‘Se depender do governo, o campo se transformará em deserto estéril e
palco de luta armada. Mas, antes da hecatombe, o filho do sitiante pode virar
o jogo’


Se depender de políticas do governo, nossos campos verdes e produtivos viram deserto. Antes, vão passar por outro processo: de celeiros de alimentos, se transformarão em palco de disputa sangrenta, guerrilha etc. Não falo deste governo; falo de todos. É claro que nos últimos anos as coisas pioraram.
A política agrícola ainda contém componentes ideológicos. Quem decide seus rumos ainda vê o campo sob o domínio da oligarquia rural. Não enxergam as transformações e a função social do setor como gerador/distribuidor de riquezas. Demonstram ter raiva do agronegócio e não têm simpatia pela propriedade privada.

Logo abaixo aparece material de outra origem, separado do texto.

Definition queue_event (s : EventQueues) (client : Z) (event : ClientEvent)
    (alloc : Alloc) : EventQueues * bool :=
  if negb (can_queue_event s client) then (s, false)
  else
    let event := stamp_event (client_sequence s client) event in
    let queue := default [] (event_queues s !! client) in
    match alloc with
    | alloc_ok =>
        (s <| event_queues := <[client := queue ++ [event]]> (event_queues s) |>
           <| pending_events := u64 (pending_events s + 1) |>, true)
    | queue_alloc_fails => (s, false)
    | event_alloc_fails =>
        (s <| event_queues := <[client := queue]> (event_queues s) |>, false)
    end.

(** Number of planned events for [recipient]. *)
Definition planned_for (recipient : Z) (events : list PlannedEvent) : Z :=
  zlen (List.filter (fun event => event.1 =? recipient) events).

(** The first loop of [queue_events_atomically]; [previous] is the prefix the
    inner loop scans. *)
Fixpoint plan_fits (s : EventQueues) (previous events : list PlannedEvent) : bool :=
  match events with
  | [] => true
  | event :: rest =>
      let recipient := event.1 in
      if recipient =? 0 then false
      else
        let additions := 1 + planned_for recipient previous in
        let queued :=
          match event_queues s !! recipient with
          | None => 0
          | Some queue => zlen queue
          end in
        if additions >? u64 (maximum_pending_events_per_client - queued) then false
        else plan_fits s (previous ++ [event]) rest
  end.

(** Erases the queue of [client] if it is empty. *)
Definition erase_if_empty (s : EventQueues) (client : Z) : EventQueues :=
  match event_queues s !! client with
  | Some [] => s <| event_queues := delete client (event_queues s) |>
  | _ => s
  end.

(** One turn of the rollback: [pop_back], and erase the queue if it is empty. *)
Definition unqueue (s : EventQueues) (client : Z) : EventQueues :=
  match event_queues s !! client with
  | None => s
  | Some [] => s
  | Some queue =>
      erase_if_empty
        (s <| event_queues := <[client := removelast queue]> (event_queues s) |>
           <| pending_events := u64 (pending_events s - 1) |>) client
  end.

(** The second loop; [queued] lists the recipients already served, last
    first, and [allocs] the outcome of each push. *)
Fixpoint queue_all (s : EventQueues) (allocs : nat -> Alloc) (queued : list Z)
    (events : list PlannedEvent) : EventQueues * bool :=
  match events with
  | [] => (s, true)
  | event :: rest =>
      let '(s', ok) := queue_event s event.1 event.2 (allocs (length queued)) in
      if ok then queue_all s' allocs (event.1 :: queued) rest
      else (foldl unqueue (erase_if_empty s' event.1) queued, false)
  end.
Lemma history_simulated grabs log grabs' T :
  grabs_ok grabs -> agrees grabs T -> Forall (fun entry => request_ok entry.1) log ->
  history grab_step grabs log grabs' ->
  exists T', history spec_step T log T' /\ grabs_ok grabs' /\ agrees grabs' T'.
Proof.
  intros Hok HT Hlog Hrun. revert T HT.
  induction Hrun as [grabs|grabs q u grabs1 log grabs2 Hstep Hrun IH]; intros T HT.
  { exists T. by split_and!; [constructor|..]. }
  apply Forall_cons in Hlog as [Hq Hlog].
  destruct (grab_step_simulated _ _ _ _ _ Hok HT Hq Hstep) as (T1 & Hs & Hok1 & HT1).
  destruct (IH Hok1 Hlog T1 HT1) as (T2 & Hh & ? & ?). exists T2.
  split_and!; [by econstructor|done..].
Qed.

Lemma activated_grab_spec grabs T k detail state inside :
  grabs_ok grabs -> agrees grabs T -> 0 <= detail < 256 ->
  let cell w := mkCell k w detail (Z.land state all_modifiers_mask) in
  match activated_grab grabs k detail state inside with
  | Some g => inside (window g) = true /\ T (cell (window g)) = Some (settings g)
  | None => forall w, inside w = true -> T (cell w) = None
  end.
Proof.
  intros Hok HT Hd cell.
  assert (forall w, valid_cell (cell w)) as Hc.
  { intros w. split; [done|]. simpl. change all_modifiers_mask with (Z.ones 8).
    rewrite Z.land_ones by done. pose proof (Z.mod_pos_bound state (2 ^ 8)). lia. }
  unfold activated_grab. destruct (List.find _ grabs) as [g|] eqn:F.
  - apply find_some in F as [Hin Hg]. bool_to_prop. split; [done|]. rewrite <- HT by done.
    apply find_covering; [apply Hok|done|done|]. unfold covers. simpl.
    rewrite bool_decide_true, Z.eqb_refl by done. by apply andb_true_iff.
  - intros w Hw. rewrite <- HT by done. apply grab_at_existsb, not_true_iff_false.
    intros (g & Hin & Hg)%existsb_exists. unfold covers in Hg. simpl in Hg. bool_to_prop.
    pose proof (find_none _ _ F g Hin) as Hn. simpl in Hn.
    apply not_true_iff_false in Hn. apply Hn. rewrite bool_decide_true by done.
    repeat (apply andb_true_iff; split); try done. by subst.
Qed.

(** ** Room in the table *)

Lemma pieces_length k o w ds ms g : zlen (pieces k o w ds ms g) <= 2.
Proof. unfold pieces. repeat case_match; simpl; autorewrite with zlen; lia. Qed.

Lemma append_without_room d g ds ms :
  zlen d + 2 <= maximum_passive_grabs -> is_Some (append_without d g ds ms).
Proof.
  intros Hd. unfold append_without, push_grab.
  repeat match goal with |- context [if ?b then _ else _] =>
    let E := fresh "E" in destruct b eqn:E; bool_to_prop end;
    eauto; autorewrite with zlen in *; lia.
Qed.

Lemma revise_room k o w ds ms grabs : forall revised,
  zlen revised + 2 * zlen grabs <= maximum_passive_grabs ->
  is_Some (revise k o w ds ms grabs revised).
Proof.
  induction grabs as [|g grabs IH]; intros revised Hr; simpl; [eauto|].
  rewrite zlen_cons in Hr. pose proof (zlen_nonneg grabs).
  destruct (selected k o w ds ms g) eqn:Hsel.
  - destruct (append_without_room revised g ds ms) as [d Hd]; [lia|]. rewrite Hd.
    apply (append_without_spec _ _ _ _ _ k o w) in Hd as [-> _]; [|done]. apply IH.
    pose proof (pieces_length k o w ds ms g). rewrite zlen_app. lia.
  - unfold push_grab. split_if; [lia|]. apply IH. autorewrite with zlen. lia.
Qed.

Lemma owner_count_split k o w ds ms grabs o' :
  owner_count o' (flat_map (pieces k o w ds ms) grabs) <= 2 * owner_count o' grabs.
Proof.
  induction grabs as [|g grabs IH]; simpl; [done|]. rewrite owner_count_app.
  change (g :: grabs) with ([g] ++ grabs). rewrite owner_count_app.
  cut (owner_count o' (pieces k o w ds ms g) <= 2 * owner_count o' [g]); [lia|].
  unfold pieces, owner_count. repeat case_match; simpl; destruct (owner g =? o'); autorewrite with zlen; simpl; lia.
Qed.

Lemma length_split k o w ds ms grabs :
  zlen (flat_map (pieces k o w ds ms) grabs) <= 2 * zlen grabs.
Proof.
  induction grabs as [|g grabs IH]; simpl; [done|]. rewrite zlen_app, zlen_cons.
  pose proof (pieces_length k o w ds ms g). lia.
Qed.

Lemma roomy_granted grabs T q :
  grabs_ok grabs -> agrees grabs T -> request_ok q -> ~ conflicts T q -> roomy grabs q ->
  (run_request grabs q).2 = grab_updated.
Proof.
  intros Hok HT Hq Hconf Hroom. destruct q as [added|k o w ds ms|id|o|matches source]; try done; simpl in *.
  - destruct Hroom as (Hd & Hm & Hn & Ho). unfold add_passive_grab, none.
    rewrite (proj2 (Z.eqb_neq _ _) Hd), (proj2 (Z.eqb_neq _ _) Hm). cbn [orb].
    rewrite <- (conflict_found grabs T added) in Hconf by done. apply not_true_iff_false in Hconf. rewrite Hconf.
    destruct (revise_room (kind added) (owner added) (window added) (details added) (modifiers added) grabs [])
      as [revised Hr]; [rewrite zlen_nil; lia|]. rewrite Hr. apply revise_spec in Hr as [-> _]. simpl app.
    pose proof (length_split (kind added) (owner added) (window added) (details added) (modifiers added) grabs).
    pose proof (owner_count_split (kind added) (owner added) (window added) (details added) (modifiers added)
      grabs (owner added)).
    unfold push_grab. split_if; [lia|]. rewrite owner_count_app. unfold owner_count at 2. simpl.
    rewrite Z.eqb_refl. autorewrite with zlen. split_if; [lia|done].
  - destruct Hroom as [Hn Ho]. unfold remove_passive_grab.
    destruct (revise_room k o w ds ms grabs []) as [revised Hr]; [rewrite zlen_nil; lia|].
    rewrite Hr. apply revise_spec in Hr as [-> _]. simpl app.
    pose proof (owner_count_split k o w ds ms grabs o). split_if; [lia|done].
Qed.

Lemma any_details k :
  passive_grab_details k 0 = Z.lxor (Z.ones 256)
    (match k with key_grab => Z.ones minimum_keycode | button_grab => Z.ones 1 end).
Proof. by destruct k; vm_compute. Qed.

(** The detail set of a request: the detail itself, or for zero every button,
    respectively every keycode. *)
Lemma passive_grab_details_spec k detail d :
  is_unsigned 8 detail -> is_unsigned 8 d ->
  Z.testbit (passive_grab_details k detail) d = true <->
  if detail =? 0 then (match k with key_grab => minimum_keycode | button_grab => 1 end) <= d
  else d = detail.
Proof.
  intros Hdet Hd. unfold is_unsigned in *. destruct (Z.eqb_spec detail 0) as [->|Hne].
  - rewrite any_details, Z.lxor_spec, Z.ones_spec_low by lia.
    unfold minimum_keycode. destruct k; rewrite Z.testbit_ones by lia;
    match goal with |- context [d <? ?n] => destruct (Z.ltb_spec d n) end;
    destruct (Z.leb_spec 0 d); simpl; split; intros; try done; lia.
  - unfold passive_grab_details, set_bit. rewrite (proj2 (Z.eqb_neq detail 0)) by done. cbn [negb]. rewrite Z.lor_0_l.
    rewrite Z.shiftl_1_l, Z.pow2_bits_eqb by lia. rewrite Z.eqb_eq. split; congruence.
Qed.

(** ** Properties *)

(** C16: adding a passive grab keeps the table's invariant, and when it
    answers updated, the table reads as before at every (kind, window, detail,
    modifier) cell except that the cells of the new grab now read the new
    grab; when it refuses, the table is unchanged. *)
Theorem add_passive_grab_correct grabs added grabs' update :
  grabs_ok grabs -> domains_ok added -> add_passive_grab grabs added = (grabs', update) ->
  grabs_ok grabs' /\
  (update <> grab_updated -> grabs' = grabs) /\
  (update = grab_updated -> forall c, valid_cell c ->
     grab_at grabs' c = if covers added c then Some (settings added) else grab_at grabs c).
Proof. apply add_passive_grab_spec. Qed.

(** C17: removing passive grabs keeps the table's invariant, and when it
    answers updated, exactly the cells of the request that the client owns
    become empty: every other cell reads as before. *)
Theorem remove_passive_grab_correct grabs k o w ds ms grabs' update :
  grabs_ok grabs -> is_unsigned 256 ds -> remove_passive_grab grabs k o w ds ms = (grabs', update) ->
  grabs_ok grabs' /\
  (update <> grab_updated -> grabs' = grabs) /\
  (update = grab_updated -> forall c, valid_cell c ->
     grab_at grabs' c =
       match grab_at grabs c with
       | Some g => if removes k o w ds ms g c then None else Some g
       | None => None
       end).
Proof. apply remove_passive_grab_spec. Qed.

(** C18: the table refines a map from cells to grabs: over every history of
    grab requests, sweeps and cursor changes the specification gives the same
    answers, a request being denied exactly when another client holds one of
    its cells, and afterwards the table reads as the map at every cell. The
    grab a key or button activates is the one the map has at its cell for one
    of the windows asked for, and there is none exactly when all those cells
    are free. A request without conflict that has room is granted. *)
Theorem passive_grabs_refine log grabs :
  Forall (fun entry => request_ok entry.1) log -> history grab_step [] log grabs ->
  exists T, history spec_step no_grabs log T /\ grabs_ok grabs /\ agrees grabs T /\
    (forall k detail state inside, 0 <= detail < 256 ->
       let cell w := mkCell k w detail (Z.land state all_modifiers_mask) in
       match activated_grab grabs k detail state inside with
       | Some g => inside (window g) = true /\ T (cell (window g)) = Some (settings g)
       | None => forall w, inside w = true -> T (cell w) = None
       end) /\
    (forall q, request_ok q -> ~ conflicts T q -> roomy grabs q ->
       (run_request grabs q).2 = grab_updated).
Proof.
  intros Hlog Hrun.
  destruct (history_simulated [] log grabs no_grabs) as (T & HT & Hok & Hag); [apply empty_grabs_ok|done..|].
  exists T. split_and!; [done..| |].
  - intros k detail state inside Hd. by apply activated_grab_spec.
  - intros q. by apply roomy_granted.
Qed.

(** ** Witnesses *)

Definition sample_grab (o w detail modifiers : Z) : PassiveGrab :=
  mkPassiveGrab key_grab (passive_grab_details key_grab detail)
    (passive_grab_modifiers modifiers) o w 0 0 1 1 false None false 0.

Lemma single_grab_ok g : domains_ok g -> grabs_ok [g].
Proof.
  intros Hg. split; [by apply Forall_singleton|repeat constructor|by cbv|].
  intros o. unfold owner_count. simpl. by destruct (_ =? _).
Qed.

(** The client of an any-key grab replaces one key of it. *)
Lemma add_passive_grab_correct_witness :
  exists grabs', add_passive_grab [sample_grab 5 100 0 0x8000] (sample_grab 5 100 40 4)
      = (grabs', grab_updated) /\ length grabs' = 3%nat /\ grabs_ok grabs'.
Proof.
  eexists. split; [vm_compute; reflexivity|]. split; [reflexivity|].
  refine (proj1 (add_passive_grab_correct [sample_grab 5 100 0 0x8000] (sample_grab 5 100 40 4)
    _ grab_updated _ _ _)).
  - apply single_grab_ok. by_computation.
  - by_computation.
  - vm_compute. reflexivity.
Defined.

Lemma remove_passive_grab_correct_witness :
  exists grabs', remove_passive_grab [sample_grab 5 100 0 0x8000] key_grab 5 100
      (passive_grab_details key_grab 40) (passive_grab_modifiers 4)
      = (grabs', grab_updated) /\ length grabs' = 2%nat /\ grabs_ok grabs'.
Proof.
  eexists. split; [vm_compute; reflexivity|]. split; [reflexivity|].
  refine (proj1 (remove_passive_grab_correct [sample_grab 5 100 0 0x8000] key_grab 5 100
    (passive_grab_details key_grab 40) (passive_grab_modifiers 4) _ grab_updated _ _ _)).
  - apply single_grab_ok. by_computation.
  - by_computation.
  - vm_compute. reflexivity.
Defined.

(** Client 5 grabs every key with any modifiers, client 6 is refused one of
    them, and once client 5 has gone, is granted it. *)
Definition sample_history : list (GrabRequest * PassiveGrabUpdate) :=
  [(request_add (sample_grab 5 100 0 0x8000), grab_updated);
   (request_add (sample_grab 6 100 40 4), access_denied);
   (request_erase_client 5, grab_updated);
   (request_add (sample_grab 6 100 40 4), grab_updated)].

Mas há motivos para esperanças. Política à parte, vai triunfar no campo quem conseguir enxergar que a solução pode brotar na família, nos cursos técnicos. Quem conseguir enxergar que está sentado em cima de ouro. Aliás, o solo é muito mais que ouro porque é alimento, é água, é um conjunto de coisas sagradas que dão forma à sobrevivência.
Dias atrás, um leitor me disse: estou vendo uma providencial correção de rumos. Estou vendo famílias do campo mandando os filhos fazer cursos de tecnologia da produção. Esses vão voltar e serão agentes de mudanças.
Lembrou que há alguns anos, o filho do sitiante começou a se orgulhar da sua origem;
Lembrou aqueles rostinhos lindos das irmãs Graziele e Suelen Pontello, de Ubiratã, pilotando uma colheitadeira.
Lembrou que centenas de filhos de assentados podem ser potenciais proprietários de lotes de terra, e têm o direito de progredir.
Citou cenas da novela ‘O Pantanal’ em que dois irmãos que moram numa capital pressionam o pai porque querem assumir uma fazenda em Mato Grosso; querem aprender a lidar com gado.
E lembrou os cursos do Senar que preparam o pequeno produtor, seu filho e empregados para a gerência do negócio.
Dá ou não dá para ter esperança?
H. Ramos Bezerra
A prosa de hoje foi inspirada numa análise otimista sobre o futuro do agronegócio da porteira para dentro, no sítio, na fazenda ou no assentamento.